Resumo criado por JUSTICIA, o assistente de inteligência artificial do Jus.

Este artigo tem como objetivo abordar o funcionamento e a estrutura do Tribunal Penal Internacional, visualizando os princípios que são aplicados a ele, os crimes de sua competência bem como as partes litigantes deste tribunal.

Para uma melhor compreensão do Tribunal Penal Internacional, é necessário que se faça, antes, um breve relato sobre a sua estrutura, analisando o seu funcionamento como um todo. Iniciando com os crimes e terminando na sentença proferida pelo Tribunal.

Princípios Fundamentais do TPI

Os princípios estabelecem ações para os legisladores e para os interpretes. O Estatuto de Roma adotou alguns princípios para regerem o Tribunal Penal Internacional. Marrielle Maia classifica esses princípios em: Legalidade, Nulla Poena Sine Lege, Irretroatividade, Responsabilidade Internacional Individual, Exclusão da Jurisdição Relativamente a Menores de 18 anos e Imprescritibilidade.[1]

O primeiro princípio elencado, que também ficou conhecido como nullun crimen sine lege, encontra-se elencado na Declaração Universal dos Direitos do Homem no artigo 11, II[2] e no próprio Estatuto de Roma em seu artigo 22[3], ao estabelecer que não é possível a existência de um crime sem que haja expressa previsão legal, não estando passível de responsabilidade por quem o pratique. Ou seja, só haverá punição se há época da ação, ou omissão, cometida o Estatuto reprovar a conduta como sendo passível de sanção.

Já o princípio da Nulla Poena Sine Lege é definido pelo artigo 23 do Estatuto, o qual dispões que “qualquer pessoa condenada pelo Tribunal só poderá ser punida em conformidade com as disposições do presente Estatuto”. Esse princípio está diretamente ligado ao princípio da legalidade, que diz que não se pode impor uma pena a um fato praticado sem que haja disposição em lei. 

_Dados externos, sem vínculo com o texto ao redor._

(** A protocol violation ends the connection: after frames the session
    handled, a binary frame, text that is not a JSON event, or an event outside
    the profile is not handed to the session, whatever follows is not read, and
    the connection is closed as a policy violation with its own reason. *)
Theorem violation_closes session surface closeStatus events frames bad rest :
  Forall2 (client_frame surface) events frames → bad_frame surface bad →
  (∀ pre event post, events = pre ++ event :: post → ses_Handle session pre event = None) →
  ∃ message, readLoop session surface [] (frames ++ bad :: rest) =
      (events, LoopReturned (Some (ProtocolFailure message))) ∧
    closeReason closeStatus (Some (ProtocolFailure message)) =
      Some (StatusPolicyViolation, truncateReason message).
Proof.
  intros Hf Hbad Hok. destruct (readLoop_bad session surface [] events frames bad rest Hf Hbad Hok)
    as [m Hm]. by exists m.
Qed.

(** The profile decides what may cross: on each surface, an event type is
    allowed in a direction exactly when the frozen inventory lists it there
    (the realtime surface serves the translation events too), and nothing is
    allowed on any other surface. *)
Theorem eventAllowed_spec surface direction eventType :
  free_of (byte_of 0) direction = true →
  eventAllowed surface direction eventType = true ↔
    ∃ name, mkProfileEvent name direction eventType ∈ Events ∧
      (surface = SessionRealtime ∧ (name = "realtime" ∨ name = "realtime_translation") ∨
       surface = SessionResponsesSocket ∧ name = "responses_websocket").
Proof.
  intros Hd. unfold eventAllowed.
  destruct (bool_decide_reflect (surface = SessionRealtime)) as [->|Hne].
  - rewrite orb_true_iff, !EventAllowed_In by done. split.
    + intros [H|H]; eexists; (split; [exact H|]); auto.
    + intros (name & Hin & [[_ [->| ->]]|[? _]]); [by left|by right|done].
  - destruct (bool_decide_reflect (surface = SessionResponsesSocket)) as [->|Hne'].
    + rewrite EventAllowed_In by done. split.
      * intros H. eexists. split; [exact H|]. auto.
      * by intros (name & Hin & [[? _]|[_ ->]]).
    + split; [done|]. by intros (name & _ & [[? _]|[? _]]).
Qed.

(** How a connection is closed: normally when a loop ends without an
    error or by cancellation; as a policy violation, with the message of the
    failure, when the protocol was violated; otherwise with the status of the
    peer, or as an internal error.  The reason never exceeds 120 bytes, and
    discloses nothing of an error that is not a protocol failure. *)
Theorem closeReason_spec closeStatus err code reason :
  closeReason closeStatus err = Some (code, reason) →
  (len reason ≤ 120)%Z ∧
  match err with
  | None => code = StatusNormalClosure ∧ reason = "OK"
  | Some e =>
      errors_is context_Canceled e = Some true ∧ code = StatusNormalClosure ∧ reason = "OK" ∨
      errors_is context_Canceled e = Some false ∧
        ((∃ message, as_protocol e = Some (Some message) ∧ code = StatusPolicyViolation ∧
            reason = string_take 120 message) ∨
         as_protocol e = Some None ∧
           (closeStatus e ≠ -1 ∧ code = closeStatus e ∧ reason = "peer closed" ∨
            closeStatus e = -1 ∧ code = StatusInternalError ∧
              reason = "backend session failed")%Z)
  end.
Proof.
  assert (len "OK" ≤ 120)%Z as Hok by by apply Z.leb_le.
  unfold closeReason. destruct err as [e|]; [|by intros [= <- <-]].
  destruct (errors_is context_Canceled e) as [[]|]; csimpl; [intros [= <- <-]; by auto| |done].
  destruct (as_protocol e) as [[m|]|]; csimpl; [| |done].
  - intros [= <- <-].
    assert (truncateReason m = string_take 120 m) as ->.
    { unfold truncateReason, len. destruct (Z.ltb_spec 120 (Z.of_nat (String.length m)));
        [done|]. by rewrite string_take_ge by lia. }
    split; [|right; split; [done|]; left; by exists m].
    unfold len. rewrite length_take_str. lia.
  - destruct (Z.eqb_spec (closeStatus e) (-1)) as [Heq|Hne]; simpl; intros [= <- <-];
      (split; [by apply Z.leb_le|right; split; [done|]; right; auto]).
Qed.

(** A backend event whose payload is the JSON document [null] crashes the
    write loop: decoding leaves the map nil, and the discriminator is assigned
    to it. *)
Theorem null_payload_panics write ctx_err surface sent tape event :
  eventAllowed surface "server" (ev_Type event) = true →
  TrimSpace (ev_Type event) ≠ "" → parse (ev_Data event) = Some JNull →
  writeLoop write ctx_err surface sent (SelEvent event :: tape) = ([], LoopPanicked).
Proof.
  intros Ha Ht Hp. simpl. rewrite Ha. cbn [negb]. unfold encodeEvent, unmarshal_map. rewrite Hp.
  destruct (TrimSpace (ev_Type event)) as [|c t]; [done|]. simpl.
  destruct (ev_Data event) eqn:Hd; [|done]. discriminate Hp.
Qed.

(** ** Witnesses *)

Definition example_session : Session := mkSession (λ _ _, None).
Definition example_refusal (rw : ResponseWriter) : ResponseWriter :=
  (write_rw "request Origin is not authorized" (commit 403 rw)).2.
Definition example_ws (accept : bool) : WsHandler :=
  mkWsHandler
    (mkServices None ∅ {[ SessionRealtime := ptr (λ _, (ptr example_session, None)) ]})
    (mkWsCollaborators (λ _ _ _, if accept then None else Some example_refusal) (λ _, -1)%Z)
    (mkConfig "/v1" 1024 [] true (λ _ _, Ok "caller")).
Definition example_upgrade (path : string) : HttpRequest :=
  mkHttpRequest "GET" path "model=test" ∅ "" false (Some "abcdefghijkl").

#[export] Instance example_ws_usable accept : LookupsUsable (ws_services (example_ws accept)).
Proof.
  constructor; [by intros c h [=]|]. intros x b. unfold SessionFor. simpl.
  destruct (decide (x = SessionRealtime)) as [->|Hne].
  - rewrite lookup_singleton_eq. by intros [= <-].
  - rewrite lookup_singleton_ne by done. by intros [=].
Qed.

Lemma ServeWebSocket_closes_witness :
  match ServeWebSocket (example_ws true) (example_upgrade "/v1/realtime") (7%N, true)
          (Some None) (fresh_world true None) with
  | Return _ w' | Panic w' => ∃ before,
      w_trace w' = before ++ [ActCancel; ActUnregister 7] ∧
      count is_unregister before = 0 ∧
      count is_open_session before ≤ 1 ∧
      count is_close_session before = 1 ∧
      (upgraded (example_ws true) (example_upgrade "/v1/realtime") →
       count is_close_connection before = 1)
  | Blocked w' => Some (@None goerror) = None ∧
      upgraded (example_ws true) (example_upgrade "/v1/realtime") ∧
      count is_close_session (w_trace w') = 0
  end.
Proof.
  apply (ServeWebSocket_closes (example_ws true) (example_upgrade "/v1/realtime") 7 (Some None)
    (fresh_world true None)); reflexivity.
Defined.

Lemma ServeWebSocket_refuses_witness :
  ∃ w', ServeWebSocket (example_ws false) (example_upgrade "/v1/realtime") (7%N, true) None
      (fresh_world true None) = Return () w' ∧
    rw_status (w_rw w') = Some 403%Z ∧ count is_close_session (w_trace w') = 1.
Proof.
  destruct (ServeWebSocket_refuses (example_ws false) (example_upgrade "/v1/realtime") (7%N, true)
    None (fresh_world true None))
    as [(s & et & m & Href & _)|(c & sb & session & Ha & Hs & Ho & Hn & H)];
    [reflexivity..| |].
  - destruct Href as [err Ha|c v Ha Hs|c sb session err Ha Hs Ho Hfail].
    + discriminate Ha.
    + vm_compute in Hs. discriminate Hs.
    + vm_compute in Hs. injection Hs as <-. injection Ho as <- <-.
      destruct Hfail as [[? Hf]|Hf]; discriminate Hf.
  - eexists. split; [exact H|]. split; reflexivity.
Defined.

Definition example_event : Event :=
  mkEvent "session.update" "" (quoted "{'type':'session.update'}").
Definition example_reads : list read_result :=
  [ReadFrame true (quoted "{'type':'session.update'}"); ReadFrame false "binary"].

Lemma session_run_gated_witness :
  Forall2 (client_frame SessionRealtime) [example_event] (take 1 example_reads) ∧
  Forall2 (server_message SessionRealtime) [] (take 0 [SelClosed]).
Proof.
  apply (session_run_gated example_session SessionRealtime (λ _ _, None) (Sentinel context_Canceled)
    example_reads [SelClosed] (Some (protocolError "binary frames are not supported"))
    [example_event] []).
  apply read_first; [vm_compute; reflexivity|apply prefix_nil].
Defined.

Lemma violation_closes_witness :
  ∃ message, readLoop example_session SessionRealtime [] ([] ++ ReadFrame true "not-json" :: []) =
      ([], LoopReturned (Some (ProtocolFailure message))) ∧
    closeReason (λ _, -1)%Z (Some (ProtocolFailure message)) =
      Some (StatusPolicyViolation, truncateReason message).
Proof.
  apply (violation_closes example_session SessionRealtime (λ _, -1)%Z [] []
    (ReadFrame true "not-json") []).
  - constructor.
  - right. vm_compute. exact I.
  - by intros [] ? ? [=].
Defined.

Lemma eventAllowed_spec_witness :
  eventAllowed SessionRealtime "client" "session.update" = true ↔
    ∃ name, mkProfileEvent name "client" "session.update" ∈ Events ∧
      (SessionRealtime = SessionRealtime ∧ (name = "realtime" ∨ name = "realtime_translation") ∨
       SessionRealtime = SessionResponsesSocket ∧ name = "responses_websocket").
Proof. apply (eventAllowed_spec SessionRealtime "client" "session.update"). reflexivity. Defined.

Lemma closeReason_spec_witness :
  (len "binary frames are not supported" ≤ 120)%Z ∧
  (errors_is context_Canceled (protocolError "binary frames are not supported") = Some true ∧
     StatusPolicyViolation = StatusNormalClosure ∧ "binary frames are not supported" = "OK" ∨
   errors_is context_Canceled (protocolError "binary frames are not supported") = Some false ∧
     ((∃ message, as_protocol (protocolError "binary frames are not supported")
           = Some (Some message) ∧ StatusPolicyViolation = StatusPolicyViolation ∧
         "binary frames are not supported" = string_take 120 message) ∨
      as_protocol (protocolError "binary frames are not supported") = Some None ∧
        (-1 ≠ -1 ∧ StatusPolicyViolation = -1 ∧
           "binary frames are not supported" = "peer closed" ∨
         -1 = -1 ∧ StatusPolicyViolation = StatusInternalError ∧
           "binary frames are not supported" = "backend session failed")%Z)).
Proof.
  apply (closeReason_spec (λ _, -1)%Z (Some (protocolError "binary frames are not supported"))
    StatusPolicyViolation "binary frames are not supported").
  vm_compute. reflexivity.
Defined.

Lemma null_payload_panics_witness :
  writeLoop (λ _ _, None) (Sentinel context_Canceled) SessionRealtime []
    [SelEvent (mkEvent "session.updated" "" "null")] = ([], LoopPanicked).
Proof.
  apply (null_payload_panics (λ _ _, None) (Sentinel context_Canceled) SessionRealtime []
    [] (mkEvent "session.updated" "" "null")); vm_compute; congruence.
Defined.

O princípio da irretroatividade estabelece duas características ao TPI, a primeira é que só haverá punição, nos crimes previstos no tratado, se os mesmos tiverem sido praticados após a entrada em vigor do presente Estatuto e a segunda é que, nos casos em que a lei for mais favorável ao ofendido, aplicar-se-á a mais benéfica retroativa que é o “fenômeno pelo qual uma norma jurídica é aplicada a fato ocorrido antes do início de sua vigência”[4] ou ultrativa “fenômeno pelo qual uma norma jurídica é aplicada a fato ocorrido após a sua revogação”.[5]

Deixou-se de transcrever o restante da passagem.